#### Exercise details:
Of the entries below, restate word for word only the section that runs from the line with "let raw := Dict.mapv Json.str flags in" to the line with "then data <| supports_text", counting both ends.

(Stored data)
(** * utils/inference.py: prediction formatting, SHAP bucketing and IOC aggregation

    A shallow embedding of [utils/inference.py] (MITRE technique inference v2)
    and the properties the specification states about it.

    Conventions of the embedding:
    - Python floats that the code only compares ([score], SHAP values) are
      rationals [Q]; the comparisons [<], [>] and [==] of finite floats agree
      with those of the rationals they denote.  NaN and the infinities, which
      a confidence or a rounded SHAP value is not, are outside the model.
    - A Python exception is a value of [exn]; a fallible computation returns
      [result A].
    - [print] appends one entry to a list of printed lines.
    - Dictionaries that are only looked up, or whose iteration order no
      statement depends on, are [gmap]s; the row dictionaries that
      [pd.DataFrame] turns into columns are insertion-ordered association
      lists. *)

From Stdlib Require Import Ascii QArith Qround Lqa.
From Stdlib Require Import DecimalString DecimalN DecimalPos.
From stdpp Require Import gmap strings list fin_maps.

Local Open Scope Z_scope.
Local Open Scope string_scope.

(** ** Exceptions and fallible computations *)

Inductive exn : Type :=
| IndexError (msg : string)
| KeyError (msg : string)
| ValueError (msg : string)
| TypeError (msg : string).

Inductive result (A : Type) : Type :=
| Ok (a : A)
| Raise (e : exn).
Arguments Ok {A} a.
Arguments Raise {A} e.
(* ===== verification/_CoqProject ===== *)
-Q . S2P
Prelude.v
PyStr.v
Json.v
Graph.v
Pydantic.v
Nodes.v
Search.v
CompilerChecks.v
Capabilities.v
Compiler.v
CompilerSpec.v
Tables.v
Config.v
Bindings.v
RunModels.v
NodeIndex.v
Ready.v
Unlock.v
UnlockSpec.v
Retry.v
Claiming.v
Recovery.v
Cancellation.v
Schedule.v
Calendar.v
Scheduler.v
Fanout.v
Waits.v
Inputs.v
Testing.v
ControlNodes.v
Execute.v
Engine.v
Resume.v
Start.v
EngineSpec.v
ResumeSpec.v
Operator.v
Final.v
Correlation.v
Versioning.v
Automations.v
Inbox.v
Runtime.v
Retention.v
Webhooks.v
Quota.v
Accounts.v
Providers.v
Variants.v
Publishing.v
PublishingRows.v
Publisher.v
PublisherSpec.v
PublisherKeys.v
Settings.v
Approvals.v
ApprovalCards.v
ApprovalOutbound.v
ApprovalActions.v
ApprovalChannels.v
ApprovalSpec.v
NodesSpec.v
Inspection.v
Definition flags_to_capabilities (flags : dict json) (platform : option string)
    : result PlatformCapabilities :=
  let base := platform_defaults platform in
  let raw := Dict.mapv Json.str flags in
  let data := base <| raw_flags := raw |>
    <| provider_id := if PyStr.opt_truthy platform then platform else provider_id base |> in
  let data := if Dict.mem "text" raw
    then data <| supports_text := flag_truthy (Dict.get "text" raw) |> else data in
  let data := if Dict.mem "video" raw
    then data <| supports_video := flag_truthy (Dict.get "video" raw) |> else data in
  let data := if Dict.mem "image" raw || Dict.mem "images" raw
    then data <| supports_images := flag_truthy (first_flag "image" "images" raw) |> else data in
  let data := if Dict.mem "audio" raw
    then data <| supports_audio := flag_truthy (Dict.get "audio" raw) |> else data in
  let data := if Dict.mem "thread" raw || Dict.mem "threads" raw
    then data <| supports_threads := flag_truthy (first_flag "thread" "threads" raw) |> else data in
  let data := if Dict.mem "native_scheduling" raw
    then data <| supports_native_scheduling := flag_truthy (Dict.get "native_scheduling" raw) |>
    else data in
  t ← numeric_flag "max_text_length" raw (max_text_length data);
  i ← numeric_flag "max_images" raw (max_images data);
  d ← numeric_flag "max_video_duration_seconds" raw (max_video_duration_seconds data);
  m ← numeric_flag "max_video_size_mb" raw (max_video_size_mb data);
  mret (data <| max_text_length := t |> <| max_images := i |>
             <| max_video_duration_seconds := d |> <| max_video_size_mb := m |>).

Definition workflow_capability_tags (caps : PlatformCapabilities) (runtime : list string)
    : list string :=
  let tags :=
    (if supports_text caps then ["text"] else []) ++
    (if supports_images caps then ["image"] else []) ++
    (if supports_video caps then ["video"] else []) ++
    (if supports_audio caps then ["audio"; "tts"] else []) ++
    (if supports_threads caps then ["thread"] else []) ++
    (if supports_native_scheduling caps then ["native_scheduling"] else []) in
  foldl (λ tags item, if bool_decide (item ∈ tags) then tags else tags ++ [item]) tags runtime.

Definition capabilities_to_flag_dict (caps : PlatformCapabilities) : dict string :=
  let b (v : bool) := if v then "true" else "false" in
  let flags :=
    [("text", b (supports_text caps)); ("image", b (supports_images caps));
     ("video", b (supports_video caps)); ("audio", b (supports_audio caps));
     ("thread", b (supports_threads caps));
     ("native_scheduling", b (supports_native_scheduling caps))] in
  let flags := match max_text_length caps with
               | Some n => Dict.set "max_text_length" (PyStr.of_Z n) flags
               | None => flags end in
  Dict.update flags (List.filter (λ kv, negb (Dict.mem kv.1 flags)) (raw_flags caps)).

(** ** The compile context *)

(** Account ids are canonical UUID texts; the typed capabilities are the
    dictionaries the context holds, which a client may have written. *)
Record CompileContext := {
  social_account_ids : list string;
  account_capabilities : dict (list string);
  account_platform_capabilities : dict (dict json);
  account_platforms : dict string;
  account_statuses : dict string;
  require_publish_targets : bool;
  allow_multiple_triggers : bool;
  require_approval_before_publish : bool;
  require_capability_check : bool;
}.

#[global] Instance eta_CompileContext : Settable CompileContext :=
  mk_settable _ (λ r, Build_CompileContext (social_account_ids r) (account_capabilities r)
    (account_platform_capabilities r) (account_platforms r) (account_statuses r)
    (require_publish_targets r) (allow_multiple_triggers r) (require_approval_before_publish r)
    (require_capability_check r)).

Definition default_context : CompileContext :=
  Build_CompileContext [] [] [] [] [] true false true false.

Definition capabilities_from_account (platform : option string) (flags : dict json)
    (runtime : list string) : result (PlatformCapabilities * list string) :=
  caps ← flags_to_capabilities flags platform;
  mret (caps, workflow_capability_tags caps runtime).

Definition cap_maps := (dict (list string) * dict (dict json))%type.

(** One account of [merge_account_capability_maps]. *)
Definition merge_account (platforms : dict string) (flag_maps : dict (dict json))
    (runtime : list string) (prefer_existing : bool) (key : string) (m : cap_maps)
    : result cap_maps :=
  let '(tags_out, typed_out) := m in
  if prefer_existing && Dict.mem key tags_out && Dict.mem key typed_out then mret m
  else
    let platform := Dict.get key platforms in
    let flags := default [] (Dict.get key flag_maps) in
    if negb (PyStr.opt_truthy platform) && match flags with [] => true | _ => false end then mret m
    else
      ct ← capabilities_from_account platform flags runtime;
      mret (if negb prefer_existing || negb (Dict.mem key tags_out)
            then Dict.set key ct.2 tags_out else tags_out,
            Dict.set key (caps_dump ct.1) typed_out).

Fixpoint merge_accounts (platforms : dict string) (flag_maps : dict (dict json))
    (runtime : list string) (prefer_existing : bool) (ids : list string) (m : cap_maps)
    : result cap_maps :=
  match ids with
  | [] => mret m
  | key :: ids' =>
      m' ← merge_account platforms flag_maps runtime prefer_existing key m;
      merge_accounts platforms flag_maps runtime prefer_existing ids' m'
  end.

Definition merge_account_capability_maps (ids : list string) (platforms : dict string)
    (flag_maps : dict (dict json)) (existing_tags : dict (list string)) (runtime : list string)
    (prefer_existing : bool) : result cap_maps :=
  merge_accounts platforms flag_maps runtime prefer_existing ids
    (if prefer_existing then existing_tags else [], []).

(** The flags and platforms design-time dumps contribute ([prefer_existing]). *)
Definition adopt_dump (pf : dict string * dict (dict json)) (kd : string * dict json)
    : dict string * dict (dict json) :=
  let '(platforms, flag_maps) := pf in
  let '(key, dump) := kd in
  if Dict.mem key flag_maps then pf
  else
    let provider := Json.getn "provider_id" dump in
    (if negb (Dict.mem key platforms) && Json.truthy provider then Dict.set key (Json.str provider) platforms
     else platforms,
     match Json.getn "raw_flags" dump with JObj raw => Dict.set key raw flag_maps | _ => flag_maps end).

Definition enrich_compile_context (context : CompileContext) (platforms : dict string)
    (flag_maps : dict (dict json)) (prefer_existing : bool) : result CompileContext :=
  match social_account_ids context with
  | [] => mret context
  | ids =>
      let platforms := match platforms with [] => account_platforms context | _ => platforms end in
      let existing_typed :=
        if prefer_existing then account_platform_capabilities context else [] in
      let '(platforms, flag_maps) :=
        if prefer_existing then foldl adopt_dump (platforms, flag_maps) existing_typed
        else (platforms, flag_maps) in
      m ← merge_account_capability_maps ids platforms flag_maps
            (if prefer_existing then account_capabilities context else [])
            DEFAULT_RUNTIME_CAPABILITIES prefer_existing;
      let typed := if prefer_existing then Dict.update m.2 existing_typed else m.2 in
      mret (context <| account_capabilities := m.1 |> <| account_platform_capabilities := typed |>
                    <| account_platforms := platforms |>)
  end.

#### Exercise response:
  let raw := Dict.mapv Json.str flags in
  let data := base <| raw_flags := raw |>
    <| provider_id := if PyStr.opt_truthy platform then platform else provider_id base |> in
  let data := if Dict.mem "text" raw
    then data <| supports_text := flag_truthy (Dict.get "text" raw) |> else data in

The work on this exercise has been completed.